DADU, Nov 23: Work on the second component of the Right Bank Outfall Drain has been stopped by contractors as funds have not been released for the project since April 2007.
It is feared that the project may not be completed in the stipulated time — by December 31, 2008 — due to delay in the release of funds.
Expressing apprehensions, environmentalists and water experts said that if the RBOD-II project was not completed and MNV drain water was not released into the sea, the Manchhar Lake would be destroyed, resulting into death of fish species, besides turning hundreds of thousands of acres of land barren due to water logging.
The RBOD-II project was launched by the irrigation department at a cost of Rs29.5 billion with federal government funding on November 20, 2001. The drain stretches over 273 kilometres starting from Zero point of Karampur village of Sehwan taluka to Gharo Creek of Thatta district to flow saline and polluted water of Main Nara Valley drain into the sea.

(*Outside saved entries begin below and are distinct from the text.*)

Definition rerank_scored (candidates : list item) (scores : list float) : list (float * item) :=
  (fun ic => (or_else (scores !! ic.1) f_zero, ic.2)) <$> enumerate candidates.

Definition rerank_by_score (candidates : list item) (scores : list float) : list (dict value) :=
  (fun rc => dset (u "relevance") (VFloat rc.1) (item_value rc.2))
    <$> descending (rerank_scored candidates scores).

(** ** review.py *)
Definition SCALE : float := f_of_Z 2.

Definition WEIGHT_CORRECTNESS : float := f_ratio 4 10.
Definition WEIGHT_SPEC_MATCH : float := f_ratio 3 10.
Definition WEIGHT_TEST_GAP : float := f_ratio 15 100.
Definition WEIGHT_BLAST_RADIUS : float := f_ratio 15 100.

Definition REVIEW_WEIGHTS : dict float :=
  [(u "correctness", WEIGHT_CORRECTNESS); (u "spec_match", WEIGHT_SPEC_MATCH);
   (u "test_gap", WEIGHT_TEST_GAP); (u "blast_radius", WEIGHT_BLAST_RADIUS)].

Definition clamp (value low high : float) : float :=
  if is_nan value then value else py_min high (py_max low value).

Definition unit_score (x : float) : float := clamp (fdiv (clamp x f_zero SCALE) SCALE) f_zero f_one.
Definition unit_inverse (x : float) : float :=
  clamp (fsub f_one (fdiv (clamp x f_zero SCALE) SCALE)) f_zero f_one.

Definition review_composite (correctness spec_match test_gap blast_radius : float) : float :=
  let c := unit_score correctness in
  let s := unit_score spec_match in
  let t := unit_inverse test_gap in
  let b := unit_inverse blast_radius in
  fadd (fadd (fadd (fmul WEIGHT_CORRECTNESS c) (fmul WEIGHT_SPEC_MATCH s)) (fmul WEIGHT_TEST_GAP t))
    (fmul WEIGHT_BLAST_RADIUS b).

Definition min_confidence (confidences : list (option float)) : option float :=
  if existsb is_none confidences then None
  else
    match omap id confidences with
    | [] => Some f_inf
    | x :: l => Some (min_list x l)
    end.

Definition file_list_action (actions : list Action) (unreviewed : bool) : Action :=
  let action := worst_action actions in
  if unreviewed && bool_decide (action = Auto) then Review else action.

Definition review_action (composite safe_to_apply : float) (min_confidence : option float)
    (auto_accept review_at composite_floor : float) : Action :=
  match min_confidence with
  | None => Escalate
  | Some m =>
    if fltb m review_at || fltb safe_to_apply review_at then Escalate
    else if fgeb safe_to_apply auto_accept && fgeb composite composite_floor && fgeb m auto_accept
    then Auto else Review
  end.

(** ** screen.py *)
Inductive ScreenAction := ScPass | ScReview | ScBlock | ScSkip.

#[export] Instance ScreenAction_eq_dec : EqDecision ScreenAction.
Proof. solve_decision. Defined.

Definition screen_action_text (a : ScreenAction) : text :=
  match a with ScPass => u "pass" | ScReview => u "review" | ScBlock => u "block" | ScSkip => u "skip" end.

Record ScreenRecommendation := { sr_action : ScreenAction; sr_reason : text }.

(** [x is not None and x < bound]. *)
Definition below (x : option float) (bound : float) : option float :=
  match x with Some p => if fltb p bound then Some p else None | None => None end.

Definition screen_recommendation (injection block_at review_at : float)
    (relevance substance : option float) : ScreenRecommendation :=
  if fgeb injection block_at then
    {| sr_action := ScBlock;
       sr_reason := u "injection probability " ++ to_fixed2 injection ++ u " >= block threshold "
                    ++ number_to_string block_at |}
  else if fgeb injection review_at then
    {| sr_action := ScReview;
       sr_reason := u "injection probability " ++ to_fixed2 injection ++ u " >= review threshold "
                    ++ number_to_string review_at |}
  else
    match below substance SCREEN_SUBSTANCE_SKIP_BELOW with
    | Some p =>
      {| sr_action := ScSkip;
         sr_reason := u "little substantive content (substance " ++ to_fixed2 p ++ u ")" |}
    | None =>
      match below relevance SCREEN_RELEVANCE_SKIP_BELOW with
      | Some p =>
        {| sr_action := ScSkip;
           sr_reason := u "not relevant to the stated purpose (relevance " ++ to_fixed2 p ++ u ")" |}
      | None => {| sr_action := ScPass; sr_reason := u "no signals above thresholds" |}
      end
    end.

Definition screen_fail_closed : ScreenRecommendation :=
  {| sr_action := ScReview; sr_reason := u "missing or malformed answers; cannot screen safely" |}.

(** ** How actions combine *)

(** auto, then review, then escalate. *)
Definition severity (a : Action) : nat := match a with Auto => 0 | Review => 1 | Escalate => 2 end.

Lemma severity_inj a b : severity a = severity b -> a = b.
Proof. by destruct a, b. Qed.

Lemma worst_action_auto l : worst_action l = Auto <-> Forall (fun a => a = Auto) l.
Proof.
  unfold worst_action, mem. rewrite Forall_forall. case_bool_decide as He; [|case_bool_decide as Hr].
  - split; [done|]. intros Hl. by apply Hl in He.
  - split; [done|]. intros Hl. by apply Hl in Hr.
  - split; [|done]. intros _ [] Hx; done.
Qed.

Lemma worst_action_escalate l : worst_action l = Escalate <-> Escalate ∈ l.
Proof. unfold worst_action, mem. repeat case_bool_decide; done. Qed.

Lemma worst_action_upper a l : a ∈ l -> (severity a <= severity (worst_action l))%nat.
Proof.
  intros Ha. unfold worst_action, mem. repeat case_bool_decide; destruct a; simpl; done || lia.
Qed.

Lemma worst_action_in l : l <> [] -> worst_action l ∈ l.
Proof.
  intros Hne. unfold worst_action, mem. repeat case_bool_decide; [done..|].
  destruct l as [|[] l]; [done|left|..]; set_solver.
Qed.

Lemma worst_action_app l l' : worst_action (l ++ l') = worst_action [worst_action l; worst_action l'].
Proof.
  unfold worst_action, mem. repeat setoid_rewrite elem_of_app.
  destruct (decide (Escalate ∈ l)), (decide (Escalate ∈ l')), (decide (Review ∈ l)), (decide (Review ∈ l'));
    repeat (first [rewrite (bool_decide_eq_true_2 (Escalate ∈ l)) by done
                  |rewrite (bool_decide_eq_false_2 (Escalate ∈ l)) by done]); 
    repeat case_bool_decide; try tauto; set_solver.
Qed.

Lemma worst_action_perm l l' : Permutation l l' -> worst_action l = worst_action l'.
Proof.
  intros Hp. unfold worst_action, mem.
  by rewrite !(bool_decide_ext _ _ (elem_of_Permutation_proper _ _ _ Hp)).
Qed.

Lemma file_list_action_auto l unreviewed :
  file_list_action l unreviewed = Auto <-> unreviewed = false /\ Forall (fun a => a = Auto) l.
Proof.
  unfold file_list_action. rewrite <- worst_action_auto.
  destruct unreviewed, (worst_action l); simpl; naive_solver.
Qed.

Lemma file_list_action_severity l unreviewed :
  (severity (worst_action l) <= severity (file_list_action l unreviewed))%nat.
Proof. unfold file_list_action. destruct unreviewed, (worst_action l); simpl; lia. Qed.

Lemma require_complete_context_auto a b : require_complete_context a b = Auto <-> a = Auto /\ b = false.
Proof. unfold require_complete_context. destruct a, b; simpl; naive_solver. Qed.

Lemma require_complete_context_severity a b :
  (severity a <= severity (require_complete_context a b))%nat.
Proof. destruct a, b; simpl; lia. Qed.

(** ** Thresholds *)
Lemma validate_policy_thresholds_None a r :
  validate_policy_thresholds a r = None <->
  is_finite a = true /\ is_finite r = true /\ fleb f_zero r = true /\ fleb r a = true /\ fleb a f_one = true.
Proof.
  unfold validate_policy_thresholds, fgtb. split.
  - destruct (is_finite a) eqn:Fa; [|done]. destruct (is_finite r) eqn:Fr; [|done]. simpl.
    pose proof (finite_num _ Fa). pose proof (finite_num _ Fr).
    rewrite (fleb_negb r f_zero), (fleb_negb a r), (fleb_negb f_one a) by done.
    destruct (fltb a f_zero), (fltb f_one a), (fltb r f_zero), (fltb f_one r), (fltb a r); done.
  - intros (-> & -> & H0 & Hra & H1). simpl.
    rewrite (fleb_fltb_absurd f_zero a), (fleb_fltb_absurd a f_one), (fleb_fltb_absurd f_zero r),
      (fleb_fltb_absurd r f_one), (fleb_fltb_absurd r a); try done; by eapply fleb_trans.
Qed.

(** ** Claims *)
Lemma claim_action_auto v conf a r :
  claim_action v conf a r = Auto <->
  exists c, conf = Some c /\ v = Verified /\ fltb c r = false /\ fgeb c a = true.
Proof.
  unfold claim_action. destruct conf as [c|]; [|by split; [|intros (? & ? & _)]].
  split.
  - destruct (fltb c r) eqn:E, v, (fgeb c a) eqn:G; try done. eauto.
  - by intros (? & [= <-] & -> & -> & ->).
Qed.

Lemma claim_action_escalate v conf a r :
  claim_action v conf a r = Escalate <->
  conf = None \/ exists c, conf = Some c /\ (fltb c r = true \/ v = Contradicted /\ fgeb c a = true).
Proof.
  unfold claim_action. destruct conf as [c|]; [|by split; [left|]].
  split.
  - destruct (fltb c r) eqn:E, v, (fgeb c a) eqn:G; try done; eauto 10.
  - intros [?|(? & [= <-] & [->|[-> ->]])]; [done..|]. by destruct (fltb c r).
Qed.

(** The cited item, when there is one, is a caller note. *)
Definition cites_caller_note (source : option text) (evidence : list item) : Prop :=
  exists s entry, source = Some s /\ find_item s evidence = Some entry /\
    dget (u "kind") entry = Some (u "caller_note").

Lemma note_blocks_auto_spec source evidence :
  note_blocks_auto Auto source evidence = true <-> cites_caller_note source evidence.
Proof.
  unfold note_blocks_auto, cites_caller_note, is_caller_note. destruct source as [s|]; [|naive_solver].
  destruct (find_item s evidence) as [entry|] eqn:E; [rewrite bool_decide_eq_true|]; naive_solver.
Qed.

Lemma note_blocks_auto_not a source evidence :
  a <> Auto -> note_blocks_auto a source evidence = false.
Proof. by destruct a. Qed.

Lemma gate_claim_action_auto v conf th cut source evidence :
  gate_claim_action v conf th cut source evidence = Auto <->
  claim_action v conf (auto_accept th) (review_at th) = Auto /\ cut = false /\
  ~ cites_caller_note source evidence.
Proof.
  unfold gate_claim_action. rewrite <- note_blocks_auto_spec.
  destruct (require_complete_context _ cut) eqn:E.
  - apply require_complete_context_auto in E as [-> ->].
    destruct (note_blocks_auto Auto source evidence); naive_solver.
  - rewrite note_blocks_auto_not by done. split; [done|]. intros (Ha & Hc & _).
    by rewrite (proj2 (require_complete_context_auto _ _) (conj Ha Hc)) in E.
  - rewrite note_blocks_auto_not by done. split; [done|]. intros (Ha & Hc & _).
    by rewrite (proj2 (require_complete_context_auto _ _) (conj Ha Hc)) in E.
Qed.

The main purpose of this project is revival of fresh water Manchhar Lake and diversion of polluted water of MNV into the sea through a drain with discharge capacity of 3,500 cusec with the depth of 20 feet and width of 105 feet.
The federal government has deducted Rs1,800 million out of Rs2,400 million budget of the RBOD project from April 2007 to October 2008, and released only Rs600 million to the Sindh government. Still the provincial finance department has not released the budgeted amount for the project since April 2007.
At the beginning, Sindh Irrigation department started the work on the project but in June 2006 the project was handed over to Frontier Works Organisation (FWO), an organisation being run under the umbrella of army.
The FWO had written to the Sindh government that it had carried out work of Rs2,000 million and demanded to release the same amount, warning that work might suffer in case of failure.
Retired superintending engineer of the RBOD Altaf Soomro said that the project was beneficial for Sindh as after its completion 400,000 acres of land would be protected from water logging which for the time being was barren.
An environmentalist, Naseer Memon, said that toxic level of polluted water of Manchhar Lake was recorded at TDS 12,000 PPM at Shah Hassan, and the water was not fit for human consumption. He said that saline water of upper Sindh and industrial waste flowed into the lake through MNV drain.
Pakistan Fisher folk Forum vice-chairman Ghulam Mustafa Mirani said that small growers cultivating 300,000 acres of land around the lake and 60,000 people, including fishermen, depended on Manchhar water. He said that if the RBOD was not completed by the stipulated time, MNV drain water would adversely affect the agrarian economy of the area.